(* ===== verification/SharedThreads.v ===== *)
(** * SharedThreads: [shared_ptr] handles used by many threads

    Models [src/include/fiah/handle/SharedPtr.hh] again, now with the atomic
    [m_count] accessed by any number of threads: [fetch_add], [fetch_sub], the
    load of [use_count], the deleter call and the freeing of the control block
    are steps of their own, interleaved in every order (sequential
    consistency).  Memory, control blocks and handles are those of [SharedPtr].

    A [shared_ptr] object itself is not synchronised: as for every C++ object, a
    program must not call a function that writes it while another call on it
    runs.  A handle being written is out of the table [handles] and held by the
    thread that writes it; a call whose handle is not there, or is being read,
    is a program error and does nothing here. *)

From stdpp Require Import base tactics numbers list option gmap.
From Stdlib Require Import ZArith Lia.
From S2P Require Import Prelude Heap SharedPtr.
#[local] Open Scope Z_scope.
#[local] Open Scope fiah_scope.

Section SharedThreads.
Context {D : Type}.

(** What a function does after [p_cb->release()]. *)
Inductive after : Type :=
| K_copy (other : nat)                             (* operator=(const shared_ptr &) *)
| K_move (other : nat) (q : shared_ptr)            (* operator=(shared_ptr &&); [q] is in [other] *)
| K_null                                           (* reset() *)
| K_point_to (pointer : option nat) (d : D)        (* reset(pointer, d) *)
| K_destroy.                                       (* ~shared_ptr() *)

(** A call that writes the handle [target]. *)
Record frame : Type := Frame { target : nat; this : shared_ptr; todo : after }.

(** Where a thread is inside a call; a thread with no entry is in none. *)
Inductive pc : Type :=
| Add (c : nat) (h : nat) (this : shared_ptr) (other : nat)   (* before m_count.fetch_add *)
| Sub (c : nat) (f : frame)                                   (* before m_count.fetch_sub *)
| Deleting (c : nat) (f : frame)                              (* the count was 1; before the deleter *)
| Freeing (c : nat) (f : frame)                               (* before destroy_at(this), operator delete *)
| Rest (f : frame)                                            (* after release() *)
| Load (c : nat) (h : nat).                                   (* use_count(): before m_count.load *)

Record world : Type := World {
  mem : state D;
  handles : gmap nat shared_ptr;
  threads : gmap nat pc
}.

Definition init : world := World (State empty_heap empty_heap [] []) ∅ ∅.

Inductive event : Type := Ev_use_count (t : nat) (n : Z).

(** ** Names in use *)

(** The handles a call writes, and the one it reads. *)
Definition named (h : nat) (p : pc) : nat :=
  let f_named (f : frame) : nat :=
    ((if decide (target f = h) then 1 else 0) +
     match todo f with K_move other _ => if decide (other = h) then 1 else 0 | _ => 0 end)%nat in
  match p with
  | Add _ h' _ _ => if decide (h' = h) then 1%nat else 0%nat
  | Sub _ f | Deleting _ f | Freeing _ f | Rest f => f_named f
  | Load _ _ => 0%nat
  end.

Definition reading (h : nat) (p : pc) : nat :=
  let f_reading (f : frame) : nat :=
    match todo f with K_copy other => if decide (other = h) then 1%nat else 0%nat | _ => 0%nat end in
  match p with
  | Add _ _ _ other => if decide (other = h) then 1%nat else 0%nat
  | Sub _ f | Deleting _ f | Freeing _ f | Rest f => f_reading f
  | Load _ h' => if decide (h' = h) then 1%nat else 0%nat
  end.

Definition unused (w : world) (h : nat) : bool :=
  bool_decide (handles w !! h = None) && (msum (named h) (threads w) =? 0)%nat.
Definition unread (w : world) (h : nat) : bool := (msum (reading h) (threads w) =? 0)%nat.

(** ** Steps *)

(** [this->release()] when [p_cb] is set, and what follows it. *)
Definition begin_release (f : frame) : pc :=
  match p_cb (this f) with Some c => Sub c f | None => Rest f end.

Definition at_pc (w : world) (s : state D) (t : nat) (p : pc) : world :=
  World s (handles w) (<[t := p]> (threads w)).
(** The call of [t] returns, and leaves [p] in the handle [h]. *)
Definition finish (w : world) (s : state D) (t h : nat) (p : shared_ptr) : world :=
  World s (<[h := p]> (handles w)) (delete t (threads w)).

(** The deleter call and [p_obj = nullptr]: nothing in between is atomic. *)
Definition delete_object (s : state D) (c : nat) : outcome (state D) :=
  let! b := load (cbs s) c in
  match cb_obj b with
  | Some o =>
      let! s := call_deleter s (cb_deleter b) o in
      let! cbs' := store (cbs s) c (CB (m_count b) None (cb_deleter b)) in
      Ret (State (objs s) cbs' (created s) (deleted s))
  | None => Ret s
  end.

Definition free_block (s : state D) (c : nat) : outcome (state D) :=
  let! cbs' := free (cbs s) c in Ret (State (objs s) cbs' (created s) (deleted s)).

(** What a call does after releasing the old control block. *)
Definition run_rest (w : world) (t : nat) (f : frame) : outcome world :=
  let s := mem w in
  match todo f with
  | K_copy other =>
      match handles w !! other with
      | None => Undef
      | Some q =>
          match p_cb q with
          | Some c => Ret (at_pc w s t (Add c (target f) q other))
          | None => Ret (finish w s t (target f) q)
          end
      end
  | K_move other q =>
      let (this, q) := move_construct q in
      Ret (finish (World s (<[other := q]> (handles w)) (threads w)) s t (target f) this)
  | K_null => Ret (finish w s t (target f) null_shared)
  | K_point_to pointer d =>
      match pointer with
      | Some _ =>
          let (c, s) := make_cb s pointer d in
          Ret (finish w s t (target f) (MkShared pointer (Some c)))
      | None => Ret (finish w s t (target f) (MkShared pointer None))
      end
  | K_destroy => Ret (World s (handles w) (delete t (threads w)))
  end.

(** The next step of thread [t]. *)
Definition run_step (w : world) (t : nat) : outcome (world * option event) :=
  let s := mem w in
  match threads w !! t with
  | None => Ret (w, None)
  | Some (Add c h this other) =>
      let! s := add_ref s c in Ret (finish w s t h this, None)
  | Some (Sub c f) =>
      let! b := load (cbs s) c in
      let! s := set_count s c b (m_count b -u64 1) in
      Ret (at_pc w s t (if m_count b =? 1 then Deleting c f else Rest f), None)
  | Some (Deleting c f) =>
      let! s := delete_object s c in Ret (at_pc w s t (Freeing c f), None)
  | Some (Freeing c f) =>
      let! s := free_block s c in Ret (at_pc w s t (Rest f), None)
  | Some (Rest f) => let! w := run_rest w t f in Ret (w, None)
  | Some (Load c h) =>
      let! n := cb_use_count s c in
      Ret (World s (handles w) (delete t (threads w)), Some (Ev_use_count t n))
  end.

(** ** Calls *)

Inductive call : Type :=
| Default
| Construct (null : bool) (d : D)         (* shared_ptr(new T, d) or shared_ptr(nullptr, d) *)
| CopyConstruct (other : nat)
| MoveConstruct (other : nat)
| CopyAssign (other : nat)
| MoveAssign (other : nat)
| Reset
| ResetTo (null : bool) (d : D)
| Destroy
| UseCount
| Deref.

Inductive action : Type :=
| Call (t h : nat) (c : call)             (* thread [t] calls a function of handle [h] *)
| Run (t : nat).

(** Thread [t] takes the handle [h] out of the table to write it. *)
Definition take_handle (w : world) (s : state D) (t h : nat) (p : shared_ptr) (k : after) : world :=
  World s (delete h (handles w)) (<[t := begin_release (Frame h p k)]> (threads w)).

□ □ □

Where does the word "Deleting" occur in the data? Copy every line that has it.

| Deleting (c : nat) (f : frame)                              (* the count was 1; before the deleter *)
  | Sub _ f | Deleting _ f | Freeing _ f | Rest f => f_named f
  | Sub _ f | Deleting _ f | Freeing _ f | Rest f => f_reading f
      Ret (at_pc w s t (if m_count b =? 1 then Deleting c f else Rest f), None)
  | Some (Deleting c f) =>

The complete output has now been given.